-- Stored data --

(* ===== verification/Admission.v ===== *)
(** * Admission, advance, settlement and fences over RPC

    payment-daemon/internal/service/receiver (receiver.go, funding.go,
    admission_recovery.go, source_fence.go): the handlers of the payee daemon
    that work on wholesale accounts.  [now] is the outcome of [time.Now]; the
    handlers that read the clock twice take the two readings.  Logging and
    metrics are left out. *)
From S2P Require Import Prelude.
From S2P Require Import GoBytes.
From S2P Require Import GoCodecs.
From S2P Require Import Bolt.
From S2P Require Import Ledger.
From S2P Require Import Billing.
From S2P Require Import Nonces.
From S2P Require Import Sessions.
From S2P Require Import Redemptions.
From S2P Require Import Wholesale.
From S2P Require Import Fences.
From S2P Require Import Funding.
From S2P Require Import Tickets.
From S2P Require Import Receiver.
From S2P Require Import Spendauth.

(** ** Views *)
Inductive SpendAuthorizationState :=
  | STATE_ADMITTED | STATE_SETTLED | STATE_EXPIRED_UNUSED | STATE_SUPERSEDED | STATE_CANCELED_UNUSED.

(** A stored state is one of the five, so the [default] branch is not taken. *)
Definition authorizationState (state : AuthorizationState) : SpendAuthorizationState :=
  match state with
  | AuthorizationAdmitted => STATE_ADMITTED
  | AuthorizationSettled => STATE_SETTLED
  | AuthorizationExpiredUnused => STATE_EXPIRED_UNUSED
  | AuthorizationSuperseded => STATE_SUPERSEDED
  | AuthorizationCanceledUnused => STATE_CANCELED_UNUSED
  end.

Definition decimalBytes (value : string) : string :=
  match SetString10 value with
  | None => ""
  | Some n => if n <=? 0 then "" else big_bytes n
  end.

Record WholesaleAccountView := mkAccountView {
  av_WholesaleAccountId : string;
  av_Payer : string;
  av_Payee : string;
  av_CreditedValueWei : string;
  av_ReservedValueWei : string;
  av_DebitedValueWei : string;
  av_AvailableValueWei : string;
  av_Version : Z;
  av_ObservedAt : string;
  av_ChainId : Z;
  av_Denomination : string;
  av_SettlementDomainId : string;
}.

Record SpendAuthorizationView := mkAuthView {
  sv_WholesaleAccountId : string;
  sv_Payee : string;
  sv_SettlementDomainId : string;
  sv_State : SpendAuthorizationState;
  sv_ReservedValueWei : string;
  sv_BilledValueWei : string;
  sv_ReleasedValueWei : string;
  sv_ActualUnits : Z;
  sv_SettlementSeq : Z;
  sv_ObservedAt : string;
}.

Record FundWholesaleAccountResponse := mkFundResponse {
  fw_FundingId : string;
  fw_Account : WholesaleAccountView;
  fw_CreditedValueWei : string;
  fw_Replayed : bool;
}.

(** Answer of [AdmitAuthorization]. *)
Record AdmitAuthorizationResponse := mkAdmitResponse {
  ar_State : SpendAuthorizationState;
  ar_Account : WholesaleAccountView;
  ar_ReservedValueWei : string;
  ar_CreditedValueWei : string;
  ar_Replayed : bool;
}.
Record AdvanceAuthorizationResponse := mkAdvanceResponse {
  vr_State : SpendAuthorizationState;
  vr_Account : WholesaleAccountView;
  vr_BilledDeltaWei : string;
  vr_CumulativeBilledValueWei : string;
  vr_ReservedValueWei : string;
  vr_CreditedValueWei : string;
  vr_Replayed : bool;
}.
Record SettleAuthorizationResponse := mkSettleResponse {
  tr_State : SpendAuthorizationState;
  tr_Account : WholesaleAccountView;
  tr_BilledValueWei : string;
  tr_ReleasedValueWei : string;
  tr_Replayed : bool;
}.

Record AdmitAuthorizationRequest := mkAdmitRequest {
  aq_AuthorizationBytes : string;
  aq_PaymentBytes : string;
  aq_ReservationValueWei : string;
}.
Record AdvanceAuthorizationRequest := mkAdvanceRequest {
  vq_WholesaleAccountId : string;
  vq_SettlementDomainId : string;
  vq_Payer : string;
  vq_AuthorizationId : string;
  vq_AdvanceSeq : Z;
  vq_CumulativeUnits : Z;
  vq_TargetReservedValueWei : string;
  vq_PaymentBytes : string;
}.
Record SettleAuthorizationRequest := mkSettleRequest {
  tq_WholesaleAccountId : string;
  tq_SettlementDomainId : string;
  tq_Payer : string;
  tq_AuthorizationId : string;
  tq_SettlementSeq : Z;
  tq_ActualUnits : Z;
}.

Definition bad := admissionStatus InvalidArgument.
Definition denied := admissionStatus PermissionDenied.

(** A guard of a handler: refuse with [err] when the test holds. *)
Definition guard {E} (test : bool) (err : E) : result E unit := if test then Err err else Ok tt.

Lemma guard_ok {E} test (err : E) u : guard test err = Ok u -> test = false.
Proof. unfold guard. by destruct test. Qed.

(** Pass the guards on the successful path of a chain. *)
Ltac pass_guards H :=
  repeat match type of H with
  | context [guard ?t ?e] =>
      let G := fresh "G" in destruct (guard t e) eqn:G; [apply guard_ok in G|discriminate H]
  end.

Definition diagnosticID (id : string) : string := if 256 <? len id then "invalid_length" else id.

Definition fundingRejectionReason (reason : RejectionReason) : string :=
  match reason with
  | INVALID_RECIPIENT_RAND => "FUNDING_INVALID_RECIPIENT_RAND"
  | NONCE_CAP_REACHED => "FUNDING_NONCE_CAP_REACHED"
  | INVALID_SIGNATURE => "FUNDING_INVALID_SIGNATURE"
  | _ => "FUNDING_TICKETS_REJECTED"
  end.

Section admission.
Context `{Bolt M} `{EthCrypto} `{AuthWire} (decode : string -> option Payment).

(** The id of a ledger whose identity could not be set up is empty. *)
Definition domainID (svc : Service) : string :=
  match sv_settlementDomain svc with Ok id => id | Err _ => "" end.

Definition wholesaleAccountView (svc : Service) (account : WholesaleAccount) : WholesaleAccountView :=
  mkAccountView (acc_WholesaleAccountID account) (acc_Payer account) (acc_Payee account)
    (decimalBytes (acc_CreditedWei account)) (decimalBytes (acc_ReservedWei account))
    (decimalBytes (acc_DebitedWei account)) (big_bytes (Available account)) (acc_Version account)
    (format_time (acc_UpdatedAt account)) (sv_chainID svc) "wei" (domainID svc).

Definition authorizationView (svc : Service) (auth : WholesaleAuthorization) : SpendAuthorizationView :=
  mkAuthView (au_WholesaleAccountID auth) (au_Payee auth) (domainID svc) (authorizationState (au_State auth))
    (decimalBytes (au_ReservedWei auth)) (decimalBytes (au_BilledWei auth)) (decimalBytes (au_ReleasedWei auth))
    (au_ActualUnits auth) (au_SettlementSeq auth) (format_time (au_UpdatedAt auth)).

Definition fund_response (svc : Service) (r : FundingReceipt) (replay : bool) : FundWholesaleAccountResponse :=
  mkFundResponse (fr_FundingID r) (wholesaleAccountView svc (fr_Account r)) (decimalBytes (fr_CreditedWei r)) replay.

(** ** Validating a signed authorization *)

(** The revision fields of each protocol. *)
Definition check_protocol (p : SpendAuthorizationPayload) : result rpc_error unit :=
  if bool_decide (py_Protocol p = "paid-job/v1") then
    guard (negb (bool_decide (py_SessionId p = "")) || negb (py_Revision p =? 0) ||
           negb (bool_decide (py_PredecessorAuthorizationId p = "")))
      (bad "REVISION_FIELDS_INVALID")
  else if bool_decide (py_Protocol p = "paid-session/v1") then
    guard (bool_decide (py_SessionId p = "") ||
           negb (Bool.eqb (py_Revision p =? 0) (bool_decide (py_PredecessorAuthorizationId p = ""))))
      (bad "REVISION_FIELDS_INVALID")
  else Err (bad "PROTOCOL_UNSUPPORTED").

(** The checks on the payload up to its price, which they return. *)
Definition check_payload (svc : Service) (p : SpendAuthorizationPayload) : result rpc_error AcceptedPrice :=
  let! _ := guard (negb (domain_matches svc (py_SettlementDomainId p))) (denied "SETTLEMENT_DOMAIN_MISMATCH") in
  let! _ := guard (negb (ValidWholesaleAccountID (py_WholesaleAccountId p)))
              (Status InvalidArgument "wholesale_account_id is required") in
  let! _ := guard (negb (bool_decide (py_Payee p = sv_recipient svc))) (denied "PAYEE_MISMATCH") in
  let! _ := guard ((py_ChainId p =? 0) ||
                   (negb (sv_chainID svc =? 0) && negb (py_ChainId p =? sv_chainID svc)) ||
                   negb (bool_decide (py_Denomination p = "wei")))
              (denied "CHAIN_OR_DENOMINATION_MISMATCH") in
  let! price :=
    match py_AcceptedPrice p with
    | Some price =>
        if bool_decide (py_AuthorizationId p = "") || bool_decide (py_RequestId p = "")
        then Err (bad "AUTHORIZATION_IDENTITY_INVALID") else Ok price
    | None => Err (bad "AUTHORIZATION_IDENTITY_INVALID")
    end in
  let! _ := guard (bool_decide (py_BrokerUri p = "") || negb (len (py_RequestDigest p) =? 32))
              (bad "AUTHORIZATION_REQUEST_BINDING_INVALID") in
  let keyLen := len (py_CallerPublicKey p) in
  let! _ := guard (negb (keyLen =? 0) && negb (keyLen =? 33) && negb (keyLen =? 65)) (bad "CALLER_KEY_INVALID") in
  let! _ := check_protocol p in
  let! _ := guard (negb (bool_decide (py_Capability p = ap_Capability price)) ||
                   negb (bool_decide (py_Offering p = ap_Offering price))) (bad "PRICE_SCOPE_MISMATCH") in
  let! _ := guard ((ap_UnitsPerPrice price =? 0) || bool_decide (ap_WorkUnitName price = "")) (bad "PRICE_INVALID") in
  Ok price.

-- Work order --
Up to and including the line that contains "From S2P Require Import Sessions.", restate word for word every line of the entries, starting from the first.

-- Your solution --
(* ===== verification/Admission.v ===== *)
(** * Admission, advance, settlement and fences over RPC

    payment-daemon/internal/service/receiver (receiver.go, funding.go,
    admission_recovery.go, source_fence.go): the handlers of the payee daemon
    that work on wholesale accounts.  [now] is the outcome of [time.Now]; the
    handlers that read the clock twice take the two readings.  Logging and
    metrics are left out. *)
From S2P Require Import Prelude.
From S2P Require Import GoBytes.
From S2P Require Import GoCodecs.
From S2P Require Import Bolt.
From S2P Require Import Ledger.
From S2P Require Import Billing.
From S2P Require Import Nonces.
From S2P Require Import Sessions.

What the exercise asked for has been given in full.